### WORK TO COMPLETE
Locate each line in the records containing "assert". Copy it.

### INPUT RECORDS

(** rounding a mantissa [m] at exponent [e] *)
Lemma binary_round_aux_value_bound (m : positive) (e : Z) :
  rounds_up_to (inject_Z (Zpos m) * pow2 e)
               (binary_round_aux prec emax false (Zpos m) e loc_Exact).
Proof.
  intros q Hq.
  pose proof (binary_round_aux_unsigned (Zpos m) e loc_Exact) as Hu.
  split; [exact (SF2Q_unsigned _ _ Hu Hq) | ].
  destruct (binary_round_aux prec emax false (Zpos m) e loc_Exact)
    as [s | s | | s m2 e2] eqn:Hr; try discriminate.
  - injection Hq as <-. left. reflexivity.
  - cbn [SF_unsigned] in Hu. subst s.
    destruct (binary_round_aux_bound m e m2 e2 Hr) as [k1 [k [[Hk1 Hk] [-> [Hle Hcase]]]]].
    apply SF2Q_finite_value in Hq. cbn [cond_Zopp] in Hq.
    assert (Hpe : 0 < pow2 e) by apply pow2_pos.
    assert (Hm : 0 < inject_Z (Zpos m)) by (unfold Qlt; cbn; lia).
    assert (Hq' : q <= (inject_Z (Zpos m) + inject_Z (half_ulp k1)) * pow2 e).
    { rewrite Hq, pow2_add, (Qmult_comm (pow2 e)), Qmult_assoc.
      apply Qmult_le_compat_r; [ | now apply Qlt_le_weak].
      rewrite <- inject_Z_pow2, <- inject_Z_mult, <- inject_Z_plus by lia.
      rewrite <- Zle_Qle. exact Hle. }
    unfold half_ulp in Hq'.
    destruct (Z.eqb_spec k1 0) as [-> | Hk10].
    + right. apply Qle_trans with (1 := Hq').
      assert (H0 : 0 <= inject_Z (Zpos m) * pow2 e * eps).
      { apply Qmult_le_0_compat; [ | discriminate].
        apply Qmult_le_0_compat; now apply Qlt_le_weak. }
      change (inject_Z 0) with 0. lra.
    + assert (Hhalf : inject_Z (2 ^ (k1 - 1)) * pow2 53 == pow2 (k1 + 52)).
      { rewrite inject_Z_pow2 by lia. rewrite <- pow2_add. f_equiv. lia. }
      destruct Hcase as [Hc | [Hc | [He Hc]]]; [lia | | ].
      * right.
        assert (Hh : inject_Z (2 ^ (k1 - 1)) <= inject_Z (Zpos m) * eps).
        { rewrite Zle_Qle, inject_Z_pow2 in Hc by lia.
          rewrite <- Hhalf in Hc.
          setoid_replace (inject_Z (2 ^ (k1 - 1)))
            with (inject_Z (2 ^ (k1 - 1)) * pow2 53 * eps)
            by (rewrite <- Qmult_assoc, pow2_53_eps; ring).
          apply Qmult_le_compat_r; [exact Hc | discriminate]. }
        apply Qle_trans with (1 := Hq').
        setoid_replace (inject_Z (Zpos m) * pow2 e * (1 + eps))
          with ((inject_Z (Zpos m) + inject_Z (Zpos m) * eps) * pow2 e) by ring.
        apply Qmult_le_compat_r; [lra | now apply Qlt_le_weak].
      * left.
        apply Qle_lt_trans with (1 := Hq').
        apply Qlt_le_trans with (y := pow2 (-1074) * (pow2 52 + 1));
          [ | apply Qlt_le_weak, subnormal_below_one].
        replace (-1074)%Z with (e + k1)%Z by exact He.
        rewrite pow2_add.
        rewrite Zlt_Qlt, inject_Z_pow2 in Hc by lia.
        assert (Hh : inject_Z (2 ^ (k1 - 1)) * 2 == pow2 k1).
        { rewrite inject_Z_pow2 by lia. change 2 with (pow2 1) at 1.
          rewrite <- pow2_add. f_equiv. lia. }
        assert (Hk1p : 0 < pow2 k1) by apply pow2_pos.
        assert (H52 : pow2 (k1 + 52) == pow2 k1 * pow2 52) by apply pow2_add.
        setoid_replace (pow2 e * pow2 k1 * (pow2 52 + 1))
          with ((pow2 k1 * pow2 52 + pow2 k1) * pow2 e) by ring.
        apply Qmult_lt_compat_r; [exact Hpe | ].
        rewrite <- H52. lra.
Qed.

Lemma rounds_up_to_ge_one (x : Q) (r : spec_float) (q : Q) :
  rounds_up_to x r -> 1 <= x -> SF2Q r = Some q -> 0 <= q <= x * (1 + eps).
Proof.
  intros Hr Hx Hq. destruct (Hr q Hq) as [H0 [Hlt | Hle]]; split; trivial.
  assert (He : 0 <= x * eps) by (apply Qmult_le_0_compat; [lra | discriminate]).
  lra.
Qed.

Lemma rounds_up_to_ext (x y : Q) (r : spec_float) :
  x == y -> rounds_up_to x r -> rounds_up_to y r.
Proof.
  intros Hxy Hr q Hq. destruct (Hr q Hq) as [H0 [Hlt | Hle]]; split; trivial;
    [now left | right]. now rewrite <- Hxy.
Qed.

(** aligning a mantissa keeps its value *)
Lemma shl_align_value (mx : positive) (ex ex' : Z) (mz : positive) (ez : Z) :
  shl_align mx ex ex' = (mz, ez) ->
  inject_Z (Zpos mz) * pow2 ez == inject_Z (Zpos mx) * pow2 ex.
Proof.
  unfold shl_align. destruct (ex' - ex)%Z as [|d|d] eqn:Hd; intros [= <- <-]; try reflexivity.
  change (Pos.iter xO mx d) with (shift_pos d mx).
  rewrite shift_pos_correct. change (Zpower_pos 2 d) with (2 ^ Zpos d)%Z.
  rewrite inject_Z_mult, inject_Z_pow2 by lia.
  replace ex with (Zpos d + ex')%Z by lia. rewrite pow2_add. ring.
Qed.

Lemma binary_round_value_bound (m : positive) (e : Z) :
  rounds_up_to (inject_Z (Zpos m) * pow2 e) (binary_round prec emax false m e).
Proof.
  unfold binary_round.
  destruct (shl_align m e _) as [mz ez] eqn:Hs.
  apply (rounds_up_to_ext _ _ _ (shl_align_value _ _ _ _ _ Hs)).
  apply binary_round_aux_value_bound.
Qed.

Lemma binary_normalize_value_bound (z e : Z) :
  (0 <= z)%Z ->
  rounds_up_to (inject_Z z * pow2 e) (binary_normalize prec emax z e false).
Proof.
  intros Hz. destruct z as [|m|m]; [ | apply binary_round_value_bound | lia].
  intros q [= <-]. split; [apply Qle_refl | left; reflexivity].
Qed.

### RESPONSE FOR THIS EXERCISE
    assert (Hpe : 0 < pow2 e) by apply pow2_pos.
    assert (Hm : 0 < inject_Z (Zpos m)) by (unfold Qlt; cbn; lia).
    assert (Hq' : q <= (inject_Z (Zpos m) + inject_Z (half_ulp k1)) * pow2 e).
      assert (H0 : 0 <= inject_Z (Zpos m) * pow2 e * eps).
    + assert (Hhalf : inject_Z (2 ^ (k1 - 1)) * pow2 53 == pow2 (k1 + 52)).
        assert (Hh : inject_Z (2 ^ (k1 - 1)) <= inject_Z (Zpos m) * eps).
        assert (Hh : inject_Z (2 ^ (k1 - 1)) * 2 == pow2 k1).
        assert (Hk1p : 0 < pow2 k1) by apply pow2_pos.
        assert (H52 : pow2 (k1 + 52) == pow2 k1 * pow2 52) by apply pow2_add.
  assert (He : 0 <= x * eps) by (apply Qmult_le_0_compat; [lra | discriminate]).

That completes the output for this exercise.